From the entries, copy each line that includes "append".

Items from a dataset:
- Opening Delimiter -

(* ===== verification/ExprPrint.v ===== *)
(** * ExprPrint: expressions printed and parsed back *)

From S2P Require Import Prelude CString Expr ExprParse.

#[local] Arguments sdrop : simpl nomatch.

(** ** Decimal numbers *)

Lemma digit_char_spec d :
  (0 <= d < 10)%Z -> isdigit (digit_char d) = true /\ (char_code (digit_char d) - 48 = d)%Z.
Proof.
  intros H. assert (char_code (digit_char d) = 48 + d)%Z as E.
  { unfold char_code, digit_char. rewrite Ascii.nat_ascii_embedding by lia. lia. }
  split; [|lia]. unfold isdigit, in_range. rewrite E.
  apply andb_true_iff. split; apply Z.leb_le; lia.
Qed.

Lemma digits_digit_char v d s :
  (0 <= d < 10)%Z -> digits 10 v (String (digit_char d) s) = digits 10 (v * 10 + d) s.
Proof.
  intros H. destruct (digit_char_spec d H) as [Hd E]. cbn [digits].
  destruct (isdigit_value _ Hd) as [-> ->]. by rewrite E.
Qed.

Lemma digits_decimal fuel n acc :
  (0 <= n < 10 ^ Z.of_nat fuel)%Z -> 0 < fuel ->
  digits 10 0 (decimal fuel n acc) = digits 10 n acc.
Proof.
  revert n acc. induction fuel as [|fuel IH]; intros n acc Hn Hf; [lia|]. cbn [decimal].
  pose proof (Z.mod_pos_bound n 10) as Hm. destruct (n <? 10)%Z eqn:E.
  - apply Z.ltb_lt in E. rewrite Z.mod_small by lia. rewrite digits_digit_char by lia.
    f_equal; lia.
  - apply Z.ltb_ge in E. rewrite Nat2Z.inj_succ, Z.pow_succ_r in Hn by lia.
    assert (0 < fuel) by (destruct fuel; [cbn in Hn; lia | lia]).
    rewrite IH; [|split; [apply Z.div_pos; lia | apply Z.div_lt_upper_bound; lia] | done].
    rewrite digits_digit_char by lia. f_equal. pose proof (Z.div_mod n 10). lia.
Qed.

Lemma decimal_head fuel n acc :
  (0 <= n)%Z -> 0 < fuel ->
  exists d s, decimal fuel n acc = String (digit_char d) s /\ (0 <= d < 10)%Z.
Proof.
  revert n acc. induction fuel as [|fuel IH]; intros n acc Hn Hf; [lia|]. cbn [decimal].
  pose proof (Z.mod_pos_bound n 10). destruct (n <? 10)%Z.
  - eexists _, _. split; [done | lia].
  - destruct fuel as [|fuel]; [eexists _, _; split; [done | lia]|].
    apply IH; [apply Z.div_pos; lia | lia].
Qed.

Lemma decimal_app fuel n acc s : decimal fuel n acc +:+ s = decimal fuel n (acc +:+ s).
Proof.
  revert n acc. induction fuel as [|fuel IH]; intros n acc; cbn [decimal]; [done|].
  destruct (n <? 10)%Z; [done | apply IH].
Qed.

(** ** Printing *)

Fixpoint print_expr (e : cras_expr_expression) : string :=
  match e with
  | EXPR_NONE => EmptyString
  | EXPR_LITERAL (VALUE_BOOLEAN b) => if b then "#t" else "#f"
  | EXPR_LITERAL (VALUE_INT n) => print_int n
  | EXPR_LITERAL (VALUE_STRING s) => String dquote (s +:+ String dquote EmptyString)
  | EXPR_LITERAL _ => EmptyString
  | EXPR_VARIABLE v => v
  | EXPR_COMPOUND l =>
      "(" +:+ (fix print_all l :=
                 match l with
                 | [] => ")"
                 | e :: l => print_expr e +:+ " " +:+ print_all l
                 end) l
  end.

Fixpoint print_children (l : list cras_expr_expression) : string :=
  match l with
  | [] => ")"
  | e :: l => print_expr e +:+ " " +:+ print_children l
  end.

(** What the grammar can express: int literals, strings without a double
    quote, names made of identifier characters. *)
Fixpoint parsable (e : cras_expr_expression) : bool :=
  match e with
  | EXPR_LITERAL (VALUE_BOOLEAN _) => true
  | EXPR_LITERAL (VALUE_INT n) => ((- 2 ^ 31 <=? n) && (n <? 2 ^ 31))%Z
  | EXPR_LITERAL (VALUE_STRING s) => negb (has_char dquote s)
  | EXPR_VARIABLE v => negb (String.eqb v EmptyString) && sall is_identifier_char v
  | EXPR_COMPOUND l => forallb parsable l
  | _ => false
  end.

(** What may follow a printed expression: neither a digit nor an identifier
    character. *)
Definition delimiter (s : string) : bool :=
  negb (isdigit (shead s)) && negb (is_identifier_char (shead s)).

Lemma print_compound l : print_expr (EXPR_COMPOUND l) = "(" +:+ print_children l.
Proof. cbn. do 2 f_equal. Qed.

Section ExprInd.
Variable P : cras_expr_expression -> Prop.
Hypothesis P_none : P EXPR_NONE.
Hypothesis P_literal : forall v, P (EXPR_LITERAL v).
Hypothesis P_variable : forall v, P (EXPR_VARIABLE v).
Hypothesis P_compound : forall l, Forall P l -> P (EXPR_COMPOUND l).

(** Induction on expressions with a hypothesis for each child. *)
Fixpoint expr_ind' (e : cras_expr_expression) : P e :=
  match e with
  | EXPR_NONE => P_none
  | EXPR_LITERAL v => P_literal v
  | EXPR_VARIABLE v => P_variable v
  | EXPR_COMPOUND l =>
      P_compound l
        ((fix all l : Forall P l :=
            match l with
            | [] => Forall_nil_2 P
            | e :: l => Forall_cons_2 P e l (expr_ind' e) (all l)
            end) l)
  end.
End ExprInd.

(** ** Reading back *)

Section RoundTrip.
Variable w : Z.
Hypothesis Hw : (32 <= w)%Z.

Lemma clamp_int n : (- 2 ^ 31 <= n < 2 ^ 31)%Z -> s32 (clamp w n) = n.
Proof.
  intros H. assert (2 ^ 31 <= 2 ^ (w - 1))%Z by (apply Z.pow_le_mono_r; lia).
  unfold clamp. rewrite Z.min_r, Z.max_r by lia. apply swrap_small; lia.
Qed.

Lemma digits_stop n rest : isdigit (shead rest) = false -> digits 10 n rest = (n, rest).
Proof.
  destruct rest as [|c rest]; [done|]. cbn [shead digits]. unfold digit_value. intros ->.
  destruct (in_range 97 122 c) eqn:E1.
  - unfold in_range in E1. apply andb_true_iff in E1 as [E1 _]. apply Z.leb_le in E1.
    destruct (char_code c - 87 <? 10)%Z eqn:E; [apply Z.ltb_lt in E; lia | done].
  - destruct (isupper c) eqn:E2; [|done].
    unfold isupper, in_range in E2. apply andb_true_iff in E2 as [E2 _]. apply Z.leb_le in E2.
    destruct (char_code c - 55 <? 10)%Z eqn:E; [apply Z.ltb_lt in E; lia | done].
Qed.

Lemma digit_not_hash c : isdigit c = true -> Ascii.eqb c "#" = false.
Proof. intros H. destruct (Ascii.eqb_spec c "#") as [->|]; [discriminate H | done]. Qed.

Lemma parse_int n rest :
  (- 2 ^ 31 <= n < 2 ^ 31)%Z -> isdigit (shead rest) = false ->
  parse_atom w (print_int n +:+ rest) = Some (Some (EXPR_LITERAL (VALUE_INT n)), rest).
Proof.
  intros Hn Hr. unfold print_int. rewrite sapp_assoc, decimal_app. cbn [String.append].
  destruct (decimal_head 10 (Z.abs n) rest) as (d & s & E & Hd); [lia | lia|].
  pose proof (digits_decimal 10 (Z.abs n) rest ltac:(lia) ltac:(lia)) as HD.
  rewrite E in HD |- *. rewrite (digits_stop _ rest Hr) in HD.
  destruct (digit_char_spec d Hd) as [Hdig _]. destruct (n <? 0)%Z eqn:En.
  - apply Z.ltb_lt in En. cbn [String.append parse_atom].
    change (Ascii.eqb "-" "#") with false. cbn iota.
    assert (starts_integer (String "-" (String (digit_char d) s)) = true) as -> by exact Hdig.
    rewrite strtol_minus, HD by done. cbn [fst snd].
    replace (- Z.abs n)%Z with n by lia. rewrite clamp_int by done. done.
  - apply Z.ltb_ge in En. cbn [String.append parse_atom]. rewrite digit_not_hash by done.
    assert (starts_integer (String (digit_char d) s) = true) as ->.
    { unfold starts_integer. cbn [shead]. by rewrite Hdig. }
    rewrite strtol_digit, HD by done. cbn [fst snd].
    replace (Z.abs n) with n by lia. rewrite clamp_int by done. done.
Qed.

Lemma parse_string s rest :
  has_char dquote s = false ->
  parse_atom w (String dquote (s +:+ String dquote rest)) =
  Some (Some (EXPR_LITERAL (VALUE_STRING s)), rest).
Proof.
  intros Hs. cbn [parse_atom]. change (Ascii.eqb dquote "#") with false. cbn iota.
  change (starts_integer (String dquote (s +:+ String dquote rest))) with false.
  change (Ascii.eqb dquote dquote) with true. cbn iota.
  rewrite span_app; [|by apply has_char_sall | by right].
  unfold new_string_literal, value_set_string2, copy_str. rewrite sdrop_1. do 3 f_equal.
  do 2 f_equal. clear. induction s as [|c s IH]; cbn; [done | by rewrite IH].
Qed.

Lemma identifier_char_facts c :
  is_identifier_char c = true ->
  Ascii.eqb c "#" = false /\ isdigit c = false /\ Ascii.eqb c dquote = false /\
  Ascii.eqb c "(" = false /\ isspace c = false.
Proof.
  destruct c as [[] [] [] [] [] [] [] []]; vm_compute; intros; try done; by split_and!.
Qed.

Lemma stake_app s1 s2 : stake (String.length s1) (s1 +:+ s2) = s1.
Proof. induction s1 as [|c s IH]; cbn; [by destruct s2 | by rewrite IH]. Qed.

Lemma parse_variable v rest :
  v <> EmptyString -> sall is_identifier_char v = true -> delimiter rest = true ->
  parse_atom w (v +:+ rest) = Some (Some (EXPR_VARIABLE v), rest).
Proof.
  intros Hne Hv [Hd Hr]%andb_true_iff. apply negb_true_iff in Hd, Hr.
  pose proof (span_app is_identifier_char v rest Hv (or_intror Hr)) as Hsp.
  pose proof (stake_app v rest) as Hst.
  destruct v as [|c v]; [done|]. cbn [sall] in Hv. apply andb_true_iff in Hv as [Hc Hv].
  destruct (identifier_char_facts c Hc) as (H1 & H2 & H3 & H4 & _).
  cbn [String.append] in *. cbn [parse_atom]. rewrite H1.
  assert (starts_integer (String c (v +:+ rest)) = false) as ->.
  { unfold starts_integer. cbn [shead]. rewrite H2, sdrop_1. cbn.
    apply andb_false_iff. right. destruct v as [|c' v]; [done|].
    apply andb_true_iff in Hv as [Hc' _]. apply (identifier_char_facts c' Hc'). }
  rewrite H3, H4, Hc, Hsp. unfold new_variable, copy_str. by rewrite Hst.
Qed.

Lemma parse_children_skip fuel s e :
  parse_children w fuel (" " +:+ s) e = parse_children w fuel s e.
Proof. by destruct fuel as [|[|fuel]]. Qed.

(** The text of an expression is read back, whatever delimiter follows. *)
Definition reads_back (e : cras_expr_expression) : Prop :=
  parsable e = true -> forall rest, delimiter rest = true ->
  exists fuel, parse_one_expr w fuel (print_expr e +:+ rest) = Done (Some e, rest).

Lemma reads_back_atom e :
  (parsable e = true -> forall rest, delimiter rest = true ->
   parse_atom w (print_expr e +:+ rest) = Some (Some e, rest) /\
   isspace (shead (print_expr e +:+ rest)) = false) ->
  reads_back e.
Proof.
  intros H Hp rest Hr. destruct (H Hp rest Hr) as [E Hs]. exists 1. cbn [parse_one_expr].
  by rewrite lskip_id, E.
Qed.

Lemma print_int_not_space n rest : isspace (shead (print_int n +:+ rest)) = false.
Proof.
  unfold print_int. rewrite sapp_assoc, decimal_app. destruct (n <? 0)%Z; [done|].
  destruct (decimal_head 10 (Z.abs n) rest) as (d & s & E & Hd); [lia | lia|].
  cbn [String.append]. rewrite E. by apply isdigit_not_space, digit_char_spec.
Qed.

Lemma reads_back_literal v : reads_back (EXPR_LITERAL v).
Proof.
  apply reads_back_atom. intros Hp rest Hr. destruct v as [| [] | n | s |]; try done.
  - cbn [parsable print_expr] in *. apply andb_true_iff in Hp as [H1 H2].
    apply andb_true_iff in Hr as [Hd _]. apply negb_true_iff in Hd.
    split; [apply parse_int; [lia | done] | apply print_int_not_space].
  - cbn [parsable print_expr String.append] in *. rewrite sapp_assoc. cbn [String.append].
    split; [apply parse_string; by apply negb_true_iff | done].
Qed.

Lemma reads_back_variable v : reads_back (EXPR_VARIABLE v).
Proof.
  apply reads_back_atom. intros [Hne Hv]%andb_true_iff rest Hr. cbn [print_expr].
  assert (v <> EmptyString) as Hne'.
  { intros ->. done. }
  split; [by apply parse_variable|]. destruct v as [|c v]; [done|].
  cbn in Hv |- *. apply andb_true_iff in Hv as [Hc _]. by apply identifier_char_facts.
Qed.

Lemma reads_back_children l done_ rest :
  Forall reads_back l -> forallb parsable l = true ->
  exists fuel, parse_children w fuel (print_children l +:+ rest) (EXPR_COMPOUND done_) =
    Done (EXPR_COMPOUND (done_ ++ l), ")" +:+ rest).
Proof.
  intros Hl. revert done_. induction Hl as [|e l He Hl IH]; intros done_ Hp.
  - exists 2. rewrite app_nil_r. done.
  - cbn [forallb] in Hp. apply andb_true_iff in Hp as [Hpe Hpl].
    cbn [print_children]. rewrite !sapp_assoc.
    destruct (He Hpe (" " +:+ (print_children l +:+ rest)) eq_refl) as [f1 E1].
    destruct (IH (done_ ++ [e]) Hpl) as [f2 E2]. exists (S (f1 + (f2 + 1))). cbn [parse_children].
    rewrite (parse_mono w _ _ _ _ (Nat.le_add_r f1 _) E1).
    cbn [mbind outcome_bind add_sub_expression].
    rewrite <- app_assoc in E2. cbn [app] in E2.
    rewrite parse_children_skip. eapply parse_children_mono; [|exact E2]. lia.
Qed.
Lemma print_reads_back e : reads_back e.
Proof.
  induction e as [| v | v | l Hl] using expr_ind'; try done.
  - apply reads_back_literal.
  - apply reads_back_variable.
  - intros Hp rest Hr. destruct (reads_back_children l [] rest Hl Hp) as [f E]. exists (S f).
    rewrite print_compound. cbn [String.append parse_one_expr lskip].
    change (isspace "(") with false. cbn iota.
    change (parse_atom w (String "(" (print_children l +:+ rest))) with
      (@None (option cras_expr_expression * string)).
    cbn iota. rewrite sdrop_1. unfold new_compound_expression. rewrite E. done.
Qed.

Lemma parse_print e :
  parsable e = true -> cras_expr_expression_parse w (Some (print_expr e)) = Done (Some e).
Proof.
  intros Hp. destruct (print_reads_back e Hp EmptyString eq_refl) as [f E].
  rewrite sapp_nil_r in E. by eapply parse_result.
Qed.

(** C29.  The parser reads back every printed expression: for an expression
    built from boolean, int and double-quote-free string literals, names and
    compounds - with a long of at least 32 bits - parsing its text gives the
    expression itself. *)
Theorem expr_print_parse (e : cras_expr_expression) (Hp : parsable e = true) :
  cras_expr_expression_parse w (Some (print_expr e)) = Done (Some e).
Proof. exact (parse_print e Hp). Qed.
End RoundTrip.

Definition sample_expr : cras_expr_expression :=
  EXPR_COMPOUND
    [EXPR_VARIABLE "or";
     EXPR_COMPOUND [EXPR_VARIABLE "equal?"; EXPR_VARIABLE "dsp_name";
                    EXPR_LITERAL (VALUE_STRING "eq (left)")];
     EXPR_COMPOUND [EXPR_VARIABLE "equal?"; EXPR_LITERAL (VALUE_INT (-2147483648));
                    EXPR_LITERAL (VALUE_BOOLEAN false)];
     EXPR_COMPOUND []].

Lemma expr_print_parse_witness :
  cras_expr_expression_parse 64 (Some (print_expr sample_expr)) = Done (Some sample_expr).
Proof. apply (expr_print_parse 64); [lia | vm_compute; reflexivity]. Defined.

- Closing Delimiter -

[COMPLETED EXERCISE]
  intros Hn Hr. unfold print_int. rewrite sapp_assoc, decimal_app. cbn [String.append].
  - apply Z.ltb_lt in En. cbn [String.append parse_atom].
  - apply Z.ltb_ge in En. cbn [String.append parse_atom]. rewrite digit_not_hash by done.
  cbn [String.append] in *. cbn [parse_atom]. rewrite H1.
  cbn [String.append]. rewrite E. by apply isdigit_not_space, digit_char_spec.
  - cbn [parsable print_expr String.append] in *. rewrite sapp_assoc. cbn [String.append].
    rewrite print_compound. cbn [String.append parse_one_expr lskip].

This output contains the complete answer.